▸ Information supplied:

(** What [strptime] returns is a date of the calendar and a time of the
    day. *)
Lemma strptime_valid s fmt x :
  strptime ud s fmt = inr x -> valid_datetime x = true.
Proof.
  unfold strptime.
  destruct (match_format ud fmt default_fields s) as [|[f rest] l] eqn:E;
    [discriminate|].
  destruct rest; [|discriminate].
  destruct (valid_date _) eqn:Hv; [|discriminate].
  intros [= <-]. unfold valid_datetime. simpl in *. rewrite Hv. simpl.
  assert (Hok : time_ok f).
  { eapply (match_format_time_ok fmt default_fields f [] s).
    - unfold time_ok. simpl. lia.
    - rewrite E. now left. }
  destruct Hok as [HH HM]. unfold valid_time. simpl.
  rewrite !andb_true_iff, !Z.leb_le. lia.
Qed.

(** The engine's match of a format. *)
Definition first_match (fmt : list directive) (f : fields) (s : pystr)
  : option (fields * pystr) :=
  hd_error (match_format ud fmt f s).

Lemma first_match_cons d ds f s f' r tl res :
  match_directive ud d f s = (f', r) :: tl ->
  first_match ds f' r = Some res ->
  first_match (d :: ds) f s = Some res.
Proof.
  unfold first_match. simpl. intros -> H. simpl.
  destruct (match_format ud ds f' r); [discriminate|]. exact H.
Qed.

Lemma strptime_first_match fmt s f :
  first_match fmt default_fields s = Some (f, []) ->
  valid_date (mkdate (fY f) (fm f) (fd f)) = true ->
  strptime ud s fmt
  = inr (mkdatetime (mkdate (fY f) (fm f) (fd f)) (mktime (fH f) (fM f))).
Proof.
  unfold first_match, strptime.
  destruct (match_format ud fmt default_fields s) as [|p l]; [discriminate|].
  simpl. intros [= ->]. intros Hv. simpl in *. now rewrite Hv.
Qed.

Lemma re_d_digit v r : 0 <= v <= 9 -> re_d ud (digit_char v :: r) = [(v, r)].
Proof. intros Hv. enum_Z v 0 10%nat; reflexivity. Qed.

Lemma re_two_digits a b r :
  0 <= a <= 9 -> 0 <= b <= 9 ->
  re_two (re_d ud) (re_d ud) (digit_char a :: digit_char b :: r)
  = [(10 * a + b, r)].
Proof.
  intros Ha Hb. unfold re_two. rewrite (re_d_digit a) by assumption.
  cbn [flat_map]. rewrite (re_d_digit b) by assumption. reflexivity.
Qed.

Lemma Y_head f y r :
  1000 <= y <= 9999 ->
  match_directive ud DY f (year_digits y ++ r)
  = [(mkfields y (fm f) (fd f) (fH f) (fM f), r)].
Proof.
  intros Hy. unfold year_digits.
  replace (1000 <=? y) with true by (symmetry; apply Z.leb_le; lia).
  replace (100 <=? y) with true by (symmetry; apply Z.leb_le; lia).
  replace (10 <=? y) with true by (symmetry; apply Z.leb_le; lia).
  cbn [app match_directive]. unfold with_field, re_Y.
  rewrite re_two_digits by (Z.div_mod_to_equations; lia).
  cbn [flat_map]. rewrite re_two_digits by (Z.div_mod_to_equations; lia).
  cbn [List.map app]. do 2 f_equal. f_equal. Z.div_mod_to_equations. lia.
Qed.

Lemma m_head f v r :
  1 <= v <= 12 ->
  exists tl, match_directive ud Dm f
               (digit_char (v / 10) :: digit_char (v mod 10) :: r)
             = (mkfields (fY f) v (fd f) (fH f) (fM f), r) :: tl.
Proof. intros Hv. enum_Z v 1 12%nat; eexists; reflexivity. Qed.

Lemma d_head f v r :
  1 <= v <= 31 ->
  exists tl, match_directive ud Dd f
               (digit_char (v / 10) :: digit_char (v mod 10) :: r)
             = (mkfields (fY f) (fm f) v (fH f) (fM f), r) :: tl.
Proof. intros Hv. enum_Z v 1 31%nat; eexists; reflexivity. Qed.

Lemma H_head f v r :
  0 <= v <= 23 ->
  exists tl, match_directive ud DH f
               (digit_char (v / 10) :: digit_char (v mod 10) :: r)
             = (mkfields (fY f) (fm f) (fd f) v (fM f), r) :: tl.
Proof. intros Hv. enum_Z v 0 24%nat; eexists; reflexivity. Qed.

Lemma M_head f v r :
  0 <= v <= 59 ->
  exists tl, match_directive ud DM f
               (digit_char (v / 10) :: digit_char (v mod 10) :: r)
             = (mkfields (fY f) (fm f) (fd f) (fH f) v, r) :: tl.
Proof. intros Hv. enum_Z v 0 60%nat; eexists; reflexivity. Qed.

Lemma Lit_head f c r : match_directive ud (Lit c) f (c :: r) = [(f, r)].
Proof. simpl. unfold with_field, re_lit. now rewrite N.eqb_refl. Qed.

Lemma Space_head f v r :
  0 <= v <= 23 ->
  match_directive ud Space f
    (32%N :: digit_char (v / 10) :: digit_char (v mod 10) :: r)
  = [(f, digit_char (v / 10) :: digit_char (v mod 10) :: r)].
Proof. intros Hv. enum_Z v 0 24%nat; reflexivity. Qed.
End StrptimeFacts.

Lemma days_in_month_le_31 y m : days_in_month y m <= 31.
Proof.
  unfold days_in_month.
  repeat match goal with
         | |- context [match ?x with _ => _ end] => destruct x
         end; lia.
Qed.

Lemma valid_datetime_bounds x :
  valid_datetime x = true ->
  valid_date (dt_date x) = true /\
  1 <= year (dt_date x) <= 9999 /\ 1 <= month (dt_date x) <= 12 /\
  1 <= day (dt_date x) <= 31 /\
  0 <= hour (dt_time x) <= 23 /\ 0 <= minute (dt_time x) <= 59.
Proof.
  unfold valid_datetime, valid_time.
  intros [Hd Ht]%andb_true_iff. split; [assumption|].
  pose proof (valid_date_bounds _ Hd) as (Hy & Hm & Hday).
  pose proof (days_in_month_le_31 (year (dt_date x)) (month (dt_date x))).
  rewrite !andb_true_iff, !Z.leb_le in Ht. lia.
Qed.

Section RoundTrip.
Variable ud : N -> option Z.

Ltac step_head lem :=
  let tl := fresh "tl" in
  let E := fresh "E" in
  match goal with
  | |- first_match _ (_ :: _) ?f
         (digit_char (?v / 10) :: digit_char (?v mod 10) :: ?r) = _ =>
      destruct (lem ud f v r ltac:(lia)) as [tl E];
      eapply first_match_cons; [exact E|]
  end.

▸ Task item:
Exactly and without omission, set down every entry.

▸ Task result:
(** What [strptime] returns is a date of the calendar and a time of the
    day. *)
Lemma strptime_valid s fmt x :
  strptime ud s fmt = inr x -> valid_datetime x = true.
Proof.
  unfold strptime.
  destruct (match_format ud fmt default_fields s) as [|[f rest] l] eqn:E;
    [discriminate|].
  destruct rest; [|discriminate].
  destruct (valid_date _) eqn:Hv; [|discriminate].
  intros [= <-]. unfold valid_datetime. simpl in *. rewrite Hv. simpl.
  assert (Hok : time_ok f).
  { eapply (match_format_time_ok fmt default_fields f [] s).
    - unfold time_ok. simpl. lia.
    - rewrite E. now left. }
  destruct Hok as [HH HM]. unfold valid_time. simpl.
  rewrite !andb_true_iff, !Z.leb_le. lia.
Qed.

(** The engine's match of a format. *)
Definition first_match (fmt : list directive) (f : fields) (s : pystr)
  : option (fields * pystr) :=
  hd_error (match_format ud fmt f s).

Lemma first_match_cons d ds f s f' r tl res :
  match_directive ud d f s = (f', r) :: tl ->
  first_match ds f' r = Some res ->
  first_match (d :: ds) f s = Some res.
Proof.
  unfold first_match. simpl. intros -> H. simpl.
  destruct (match_format ud ds f' r); [discriminate|]. exact H.
Qed.

Lemma strptime_first_match fmt s f :
  first_match fmt default_fields s = Some (f, []) ->
  valid_date (mkdate (fY f) (fm f) (fd f)) = true ->
  strptime ud s fmt
  = inr (mkdatetime (mkdate (fY f) (fm f) (fd f)) (mktime (fH f) (fM f))).
Proof.
  unfold first_match, strptime.
  destruct (match_format ud fmt default_fields s) as [|p l]; [discriminate|].
  simpl. intros [= ->]. intros Hv. simpl in *. now rewrite Hv.
Qed.

Lemma re_d_digit v r : 0 <= v <= 9 -> re_d ud (digit_char v :: r) = [(v, r)].
Proof. intros Hv. enum_Z v 0 10%nat; reflexivity. Qed.

Lemma re_two_digits a b r :
  0 <= a <= 9 -> 0 <= b <= 9 ->
  re_two (re_d ud) (re_d ud) (digit_char a :: digit_char b :: r)
  = [(10 * a + b, r)].
Proof.
  intros Ha Hb. unfold re_two. rewrite (re_d_digit a) by assumption.
  cbn [flat_map]. rewrite (re_d_digit b) by assumption. reflexivity.
Qed.

Lemma Y_head f y r :
  1000 <= y <= 9999 ->
  match_directive ud DY f (year_digits y ++ r)
  = [(mkfields y (fm f) (fd f) (fH f) (fM f), r)].
Proof.
  intros Hy. unfold year_digits.
  replace (1000 <=? y) with true by (symmetry; apply Z.leb_le; lia).
  replace (100 <=? y) with true by (symmetry; apply Z.leb_le; lia).
  replace (10 <=? y) with true by (symmetry; apply Z.leb_le; lia).
  cbn [app match_directive]. unfold with_field, re_Y.
  rewrite re_two_digits by (Z.div_mod_to_equations; lia).
  cbn [flat_map]. rewrite re_two_digits by (Z.div_mod_to_equations; lia).
  cbn [List.map app]. do 2 f_equal. f_equal. Z.div_mod_to_equations. lia.
Qed.

Lemma m_head f v r :
  1 <= v <= 12 ->
  exists tl, match_directive ud Dm f
               (digit_char (v / 10) :: digit_char (v mod 10) :: r)
             = (mkfields (fY f) v (fd f) (fH f) (fM f), r) :: tl.
Proof. intros Hv. enum_Z v 1 12%nat; eexists; reflexivity. Qed.

Lemma d_head f v r :
  1 <= v <= 31 ->
  exists tl, match_directive ud Dd f
               (digit_char (v / 10) :: digit_char (v mod 10) :: r)
             = (mkfields (fY f) (fm f) v (fH f) (fM f), r) :: tl.
Proof. intros Hv. enum_Z v 1 31%nat; eexists; reflexivity. Qed.

Lemma H_head f v r :
  0 <= v <= 23 ->
  exists tl, match_directive ud DH f
               (digit_char (v / 10) :: digit_char (v mod 10) :: r)
             = (mkfields (fY f) (fm f) (fd f) v (fM f), r) :: tl.
Proof. intros Hv. enum_Z v 0 24%nat; eexists; reflexivity. Qed.

Lemma M_head f v r :
  0 <= v <= 59 ->
  exists tl, match_directive ud DM f
               (digit_char (v / 10) :: digit_char (v mod 10) :: r)
             = (mkfields (fY f) (fm f) (fd f) (fH f) v, r) :: tl.
Proof. intros Hv. enum_Z v 0 60%nat; eexists; reflexivity. Qed.

Lemma Lit_head f c r : match_directive ud (Lit c) f (c :: r) = [(f, r)].
Proof. simpl. unfold with_field, re_lit. now rewrite N.eqb_refl. Qed.

Lemma Space_head f v r :
  0 <= v <= 23 ->
  match_directive ud Space f
    (32%N :: digit_char (v / 10) :: digit_char (v mod 10) :: r)
  = [(f, digit_char (v / 10) :: digit_char (v mod 10) :: r)].
Proof. intros Hv. enum_Z v 0 24%nat; reflexivity. Qed.
End StrptimeFacts.

Lemma days_in_month_le_31 y m : days_in_month y m <= 31.
Proof.
  unfold days_in_month.
  repeat match goal with
         | |- context [match ?x with _ => _ end] => destruct x
         end; lia.
Qed.

Lemma valid_datetime_bounds x :
  valid_datetime x = true ->
  valid_date (dt_date x) = true /\
  1 <= year (dt_date x) <= 9999 /\ 1 <= month (dt_date x) <= 12 /\
  1 <= day (dt_date x) <= 31 /\
  0 <= hour (dt_time x) <= 23 /\ 0 <= minute (dt_time x) <= 59.
Proof.
  unfold valid_datetime, valid_time.
  intros [Hd Ht]%andb_true_iff. split; [assumption|].
  pose proof (valid_date_bounds _ Hd) as (Hy & Hm & Hday).
  pose proof (days_in_month_le_31 (year (dt_date x)) (month (dt_date x))).
  rewrite !andb_true_iff, !Z.leb_le in Ht. lia.
Qed.

Section RoundTrip.
Variable ud : N -> option Z.

Ltac step_head lem :=
  let tl := fresh "tl" in
  let E := fresh "E" in
  match goal with
  | |- first_match _ (_ :: _) ?f
         (digit_char (?v / 10) :: digit_char (?v mod 10) :: ?r) = _ =>
      destruct (lem ud f v r ltac:(lia)) as [tl E];
      eapply first_match_cons; [exact E|]
  end.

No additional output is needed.